* What the exercise asks *
Go through the records below and show every line with the string "entry".

----

(** * buver: the versions ledger, the lock and the backup workflow

    A shallow embedding of [buver/cversions.py], [buver/csemaphore.py] and
    the backup path of [buver/cbuver.py], followed by the properties of the
    design document that concern them.

    Conventions of the embedding:
    - a Python [str] is a [string] whose characters are ASCII code points;
    - a Python [list] of strings is a [list string]; [x in l] is [x ∈ l];
    - a Python [int] is a [Z] (unbounded);
    - a method is a computation in the monad [M Self]: it threads the object
      it is called on and the world (disk and process state), appends the
      system calls and messages it performs to a trace, and either returns a
      value or raises an exception. *)

From Stdlib Require Import ZArith Lia Ascii String DecimalString DecimalZ DecimalPos.
From stdpp Require Import base strings list gmap.

Open Scope Z_scope.

(** ** Python builtins *)

(** The double quote character, as it appears in the command templates. *)
Definition dquote : string := String (Ascii.ascii_of_nat 34) EmptyString.

(** Whitespace for [str.strip()] within ASCII: TAB, LF, VT, FF, CR, FS, GS,
    RS, US and SPACE. *)
Definition is_space (c : ascii) : bool :=
  let n := Ascii.N_of_ascii c in
  ((9 <=? n) && (n <=? 13) || (28 <=? n) && (n <=? 32))%N.

(** Whitespace for [int()] on ASCII text: TAB, LF, VT, FF, CR and SPACE
    only. [int()] does not skip FS, GS, RS and US, which [str.strip()]
    removes. *)
Definition is_int_space (c : ascii) : bool :=
  let n := Ascii.N_of_ascii c in
  ((9 <=? n) && (n <=? 13) || (n =? 32))%N.

Fixpoint lstrip (s : string) : string :=
  match s with
  | String c r => if is_space c then lstrip r else s
  | EmptyString => EmptyString
  end.

Fixpoint rstrip (s : string) : string :=
  match s with
  | String c r =>
      match rstrip r with
      | EmptyString => if is_space c then EmptyString else String c EmptyString
      | r' => String c r'
      end
  | EmptyString => EmptyString
  end.

(** [s.strip()] *)
Definition strip (s : string) : string := rstrip (lstrip s).

(** One decimal digit in front of a decimal number. *)
Definition digit_cons (c : ascii) : option (Decimal.uint → Decimal.uint) :=
  match c with
  | "0"%char => Some Decimal.D0 | "1"%char => Some Decimal.D1
  | "2"%char => Some Decimal.D2 | "3"%char => Some Decimal.D3
  | "4"%char => Some Decimal.D4 | "5"%char => Some Decimal.D5
  | "6"%char => Some Decimal.D6 | "7"%char => Some Decimal.D7
  | "8"%char => Some Decimal.D8 | "9"%char => Some Decimal.D9
  | _ => None
  end.

(** The digit part of an integer literal: decimal digits, where single
    underscores may separate two digits. [after_digit] tells whether the
    previous character was a digit. *)
Fixpoint parse_digits (after_digit : bool) (s : string) : option Decimal.uint :=
  match s with
  | EmptyString => if after_digit then Some Decimal.Nil else None
  | String c r =>
      match digit_cons c with
      | Some d => d <$> parse_digits true r
      | None =>
          if Ascii.eqb c "_"%char && after_digit then parse_digits false r
          else None
      end
  end.

(** The whitespace that [int()] skips before and after the literal. *)
Fixpoint int_lstrip (s : string) : string :=
  match s with
  | String c r => if is_int_space c then int_lstrip r else s
  | EmptyString => EmptyString
  end.

Fixpoint int_rstrip (s : string) : string :=
  match s with
  | String c r =>
      match int_rstrip r with
      | EmptyString => if is_int_space c then EmptyString else String c EmptyString
      | r' => String c r'
      end
  | EmptyString => EmptyString
  end.

(** [int(s)] for a string [s]: [None] stands for [ValueError]. *)
Definition py_int (s : string) : option Z :=
  match int_rstrip (int_lstrip s) with
  | String "-"%char r => (λ u, Z.of_int (Decimal.Neg u)) <$> parse_digits false r
  | String "+"%char r => (λ u, Z.of_int (Decimal.Pos u)) <$> parse_digits false r
  | t => (λ u, Z.of_int (Decimal.Pos u)) <$> parse_digits false t
  end.

(** [str(n)] for an integer [n]. *)
Definition py_str (n : Z) : string := NilZero.string_of_int (Z.to_int n).

(** [l[i:]]: a negative [i] counts from the end, and the start is clipped
    to the list. *)
Definition py_slice_from {A} (i : Z) (l : list A) : list A :=
  let len := Z.of_nat (length l) in
  let start := if i <? 0 then Z.max (len + i) 0 else Z.min i len in
  drop (Z.to_nat start) l.

(** [l[-1]] on a list: [None] stands for [IndexError]. *)
Definition py_last {A} (l : list A) : option A := last l.

(** [s.replace(old, new)] for a non-empty [old]: the occurrences are
    replaced from left to right, without overlap. *)
Fixpoint strip_prefix (p s : string) : option string :=
  match p, s with
  | EmptyString, _ => Some s
  | String a p', String b s' => if Ascii.eqb a b then strip_prefix p' s' else None
  | String _ _, EmptyString => None
  end.

Fixpoint replace_from (fuel : nat) (old new s : string) : string :=
  match fuel, s with
  | S k, String c r =>
      match strip_prefix old s with
      | Some rest => new +:+ replace_from k old new rest
      | None => String c (replace_from k old new r)
      end
  | _, _ => s
  end.

Definition py_replace (old new s : string) : string :=
  replace_from (String.length s) old new s.

(** ** Paths ([posixpath]) *)

Definition starts_with_slash (s : string) : bool :=
  match s with String "/"%char _ => true | _ => false end.

Fixpoint ends_with_slash (s : string) : bool :=
  match s with
  | String c EmptyString => Ascii.eqb c "/"%char
  | String _ r => ends_with_slash r
  | EmptyString => false
  end.

(** [os.path.join(a, b)] *)
Definition os_path_join (a b : string) : string :=
  if starts_with_slash b then b
  else if bool_decide (a = EmptyString) || ends_with_slash a then a +:+ b
  else a +:+ "/" +:+ b.

Fixpoint has_slash (s : string) : bool :=
  match s with
  | String c r => Ascii.eqb c "/"%char || has_slash r
  | EmptyString => false
  end.

(** A single path component: what a directory entry is called. *)
Definition is_name (n : string) : bool :=
  negb (bool_decide (n = EmptyString)) && negb (has_slash n).

(** [child_name d p] is [Some n] when [p] is the entry called [n] of the
    directory [d]. *)
Definition child_name (d p : string) : option string :=
  match strip_prefix (os_path_join d EmptyString) p with
  | Some n => if is_name n then Some n else None
  | None => None
  end.

(** ** The world: disk, process state, and what is outside the program *)

(** The disk holds the paths of its directories and of its regular files,
    as absolute paths in normal form (no [.], [..] or doubled separator:
    [os.path.normpath] is not modelled). *)
Record Disk := mkDisk {
  dirs : list string;
  files : list string }.

Record World := mkWorld {
  disk : Disk;
  cwd : string;           (* the working directory of the process *)
  fds : list Z;           (* the file descriptors the process holds open *)
  now : nat }.            (* seconds slept so far *)

(** The data of a configuration: a Python [dict] in insertion order. A value
    is a string, or the list that [set_ver_dirs] stores. *)
Inductive cfgval :=
  | CStr (s : string)
  | CList (l : list string).

Definition pydict := list (string * cfgval).

Fixpoint dict_get (k : string) (d : pydict) : option cfgval :=
  match d with
  | (k', v) :: r => if bool_decide (k' = k) then Some v else dict_get k r
  | [] => None
  end.

(** [d[k] = v]: an existing key keeps its place. *)
Fixpoint dict_set (k : string) (v : cfgval) (d : pydict) : pydict :=
  match d with
  | (k', v') :: r =>
      if bool_decide (k' = k) then (k, v) :: r else (k', v') :: dict_set k v r
  | [] => [(k, v)]
  end.

Inductive exn := ValueError | IndexError | AttributeError | TypeError | OSError.

Inductive outcome (A : Type) :=
  | Ret (a : A)
  | Raise (e : exn).
Arguments Ret {A} a.
Arguments Raise {A} e.

(** What is outside the program. None of it is fixed by the source: every
    property below holds for an arbitrary environment, or says which
    behaviour of the environment it assumes. *)
Record Env := mkEnv {
  (* [os.system(cmd)]: the exit status of the shell command and what it
     does to the disk *)
  shell : string → World → Z * Disk;
  (* what other processes do to the disk during the second that starts at
     the given time *)
  others : nat → Disk → Disk;
  (* [C_buconfig.load()], reading and validating buver.conf: its result,
     the dictionary, and the [logical_versions] attribute when the file
     has a ver_dirs line *)
  conf_load : string → World → outcome Z * pydict * option (list string);
  (* whether buver.conf can be written *)
  conf_writable : string → World → bool;
  (* [os.name] *)
  os_name : string;
  (* [str(l)] for a list of strings, as the [%s] conversion prints it *)
  str_of_list : list string → string;
  (* the name [C_logger] gives the log file of this run *)
  logfile : string }.

(** The trace of a run: the messages it prints and the calls it makes. *)
Inductive event :=
  | Message (s : string)                    (* the logger's message() *)
  | Print (s : string)                      (* print() *)
  | Sleep (secs : Z)                        (* time.sleep *)
  | OsOpen (path : string) (r : option Z)   (* os.open(path, O_CREAT|O_EXCL) *)
  | OsClose (fd : Z) (ok : bool)
  | OsRemove (path : string) (ok : bool)
  | OsMkdir (path : string) (ok : bool)
  | OsChdir (path : string) (ok : bool)
  | OsSystem (cmd : string) (rc : Z)
  | ConfLoad (name : string)
  | ConfSave (name : string) (items : pydict) (ok : bool).

(** ** The monad of methods *)

Definition M (S A : Type) : Type :=
  S → World → outcome A * S * World * list event.

Definition ret {S A} (a : A) : M S A := λ s w, (Ret a, s, w, []).

Definition raise {S A} (e : exn) : M S A := λ s w, (Raise e, s, w, []).

Definition bind {S A B} (m : M S A) (f : A → M S B) : M S B :=
  λ s w,
    match m s w with
    | (Ret a, s1, w1, t1) =>
        let '(r, s2, w2, t2) := f a s1 w1 in (r, s2, w2, t1 ++ t2)
    | (Raise e, s1, w1, t1) => (Raise e, s1, w1, t1)
    end.

Global Instance M_ret {S} : MRet (M S) := λ A, ret.
Global Instance M_bind {S} : MBind (M S) := λ A B f m, bind m f.

Definition get_self {S} : M S S := λ s w, (Ret s, s, w, []).
Definition set_self {S} (f : S → S) : M S unit := λ s w, (Ret tt, f s, w, []).
Definition get_world {S} : M S World := λ s w, (Ret w, s, w, []).
Definition set_world {S} (f : World → World) : M S unit := λ s w, (Ret tt, s, f w, []).
Definition emit {S} (e : event) : M S unit := λ s w, (Ret tt, s, w, [e]).

(** Reading an attribute that may not have been assigned yet. *)
Definition attr {S A} (o : option A) : M S A :=
  match o with Some a => ret a | None => raise AttributeError end.

(** A method of the object held in a field of [self]. *)
Definition zoom {S T A} (get : S → T) (set : T → S → S) (m : M T A) : M S A :=
  λ s w, let '(r, t, w', tr) := m (get s) w in (r, set t s, w', tr).

(** The same for a field that may not have been assigned yet. *)
Definition zoom_attr {S T A} (get : S → option T) (set : T → S → S)
    (m : M T A) : M S A :=
  λ s w,
    match get s with
    | Some t0 => let '(r, t, w', tr) := m t0 w in (r, set t s, w', tr)
    | None => (Raise AttributeError, s, w, [])
    end.

(** [for x in l: acc = body(acc, x)] *)
Fixpoint for_each {S A B} (l : list A) (body : B → A → M S B) (acc : B) : M S B :=
  match l with
  | [] => ret acc
  | x :: r => acc' ← body acc x; for_each r body acc'
  end.

(** [try: m  finally: h]; also how a handler registered with [atexit] runs
    when the interpreter exits, whether by [sys.exit] or by an uncaught
    exception. *)
Definition finally {S A} (m : M S A) (h : M S unit) : M S A :=
  λ s w,
    let '(r, s1, w1, t1) := m s w in
    let '(_, s2, w2, t2) := h s1 w1 in
    (r, s2, w2, t1 ++ t2).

----

* Result *
(** A single path component: what a directory entry is called. *)
(** [child_name d p] is [Some n] when [p] is the entry called [n] of the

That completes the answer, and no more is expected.